>>>>
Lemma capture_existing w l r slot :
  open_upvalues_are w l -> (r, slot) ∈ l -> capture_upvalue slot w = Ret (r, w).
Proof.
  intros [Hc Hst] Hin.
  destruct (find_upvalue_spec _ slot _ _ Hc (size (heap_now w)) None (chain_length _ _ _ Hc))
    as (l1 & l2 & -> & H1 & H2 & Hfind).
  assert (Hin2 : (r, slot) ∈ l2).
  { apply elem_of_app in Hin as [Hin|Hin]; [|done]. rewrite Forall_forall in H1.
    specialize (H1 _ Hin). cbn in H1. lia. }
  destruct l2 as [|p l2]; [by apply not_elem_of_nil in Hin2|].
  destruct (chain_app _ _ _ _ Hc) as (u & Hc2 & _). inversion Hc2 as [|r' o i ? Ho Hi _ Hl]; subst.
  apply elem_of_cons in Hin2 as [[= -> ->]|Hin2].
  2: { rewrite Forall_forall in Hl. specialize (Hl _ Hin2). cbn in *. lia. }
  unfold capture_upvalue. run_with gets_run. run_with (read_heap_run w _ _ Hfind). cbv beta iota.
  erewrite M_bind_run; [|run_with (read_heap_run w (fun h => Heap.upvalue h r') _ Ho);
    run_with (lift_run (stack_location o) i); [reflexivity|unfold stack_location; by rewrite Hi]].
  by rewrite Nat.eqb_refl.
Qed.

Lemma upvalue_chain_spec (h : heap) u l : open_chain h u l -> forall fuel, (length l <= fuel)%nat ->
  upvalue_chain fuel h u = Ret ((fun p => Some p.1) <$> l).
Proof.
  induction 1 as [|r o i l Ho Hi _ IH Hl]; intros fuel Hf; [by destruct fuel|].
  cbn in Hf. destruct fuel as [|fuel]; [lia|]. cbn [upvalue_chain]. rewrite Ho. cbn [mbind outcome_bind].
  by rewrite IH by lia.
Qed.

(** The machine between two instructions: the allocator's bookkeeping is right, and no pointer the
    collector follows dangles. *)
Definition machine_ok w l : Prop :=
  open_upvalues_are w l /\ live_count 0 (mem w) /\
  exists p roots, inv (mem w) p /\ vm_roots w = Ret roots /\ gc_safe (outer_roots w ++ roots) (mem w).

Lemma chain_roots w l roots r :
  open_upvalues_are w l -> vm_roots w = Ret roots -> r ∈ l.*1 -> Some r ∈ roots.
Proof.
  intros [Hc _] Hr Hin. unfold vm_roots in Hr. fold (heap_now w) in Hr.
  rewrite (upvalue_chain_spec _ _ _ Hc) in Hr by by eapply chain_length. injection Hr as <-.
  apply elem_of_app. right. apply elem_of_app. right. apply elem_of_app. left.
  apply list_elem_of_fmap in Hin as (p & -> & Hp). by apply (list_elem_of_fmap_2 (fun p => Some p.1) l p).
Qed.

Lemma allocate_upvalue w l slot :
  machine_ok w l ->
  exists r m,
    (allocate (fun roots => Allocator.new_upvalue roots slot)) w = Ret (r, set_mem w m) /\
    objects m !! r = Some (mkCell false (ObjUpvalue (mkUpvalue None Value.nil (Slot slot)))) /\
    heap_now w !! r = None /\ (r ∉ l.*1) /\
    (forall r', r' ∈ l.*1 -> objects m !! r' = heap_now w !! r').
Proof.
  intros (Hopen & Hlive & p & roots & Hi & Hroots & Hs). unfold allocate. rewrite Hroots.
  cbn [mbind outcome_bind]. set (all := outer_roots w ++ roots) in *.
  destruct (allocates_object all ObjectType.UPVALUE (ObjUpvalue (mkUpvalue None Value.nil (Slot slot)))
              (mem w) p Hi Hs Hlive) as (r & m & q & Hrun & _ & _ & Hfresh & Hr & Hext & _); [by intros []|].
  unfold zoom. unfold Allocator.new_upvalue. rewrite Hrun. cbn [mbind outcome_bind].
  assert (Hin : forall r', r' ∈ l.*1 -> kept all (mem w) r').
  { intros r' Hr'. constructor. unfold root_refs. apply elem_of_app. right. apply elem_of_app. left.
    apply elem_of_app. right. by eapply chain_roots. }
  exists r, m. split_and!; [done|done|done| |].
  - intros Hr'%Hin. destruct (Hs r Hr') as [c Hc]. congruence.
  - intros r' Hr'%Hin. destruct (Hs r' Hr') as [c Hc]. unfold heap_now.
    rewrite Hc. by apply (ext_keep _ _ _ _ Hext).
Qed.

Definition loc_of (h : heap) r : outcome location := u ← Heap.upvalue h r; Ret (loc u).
<<<<
• **Task item**: Copy out each line in the preceding records that contains "ObjUpvalue".

• **Exercise answer**:
    objects m !! r = Some (mkCell false (ObjUpvalue (mkUpvalue None Value.nil (Slot slot)))) /\
  destruct (allocates_object all ObjectType.UPVALUE (ObjUpvalue (mkUpvalue None Value.nil (Slot slot)))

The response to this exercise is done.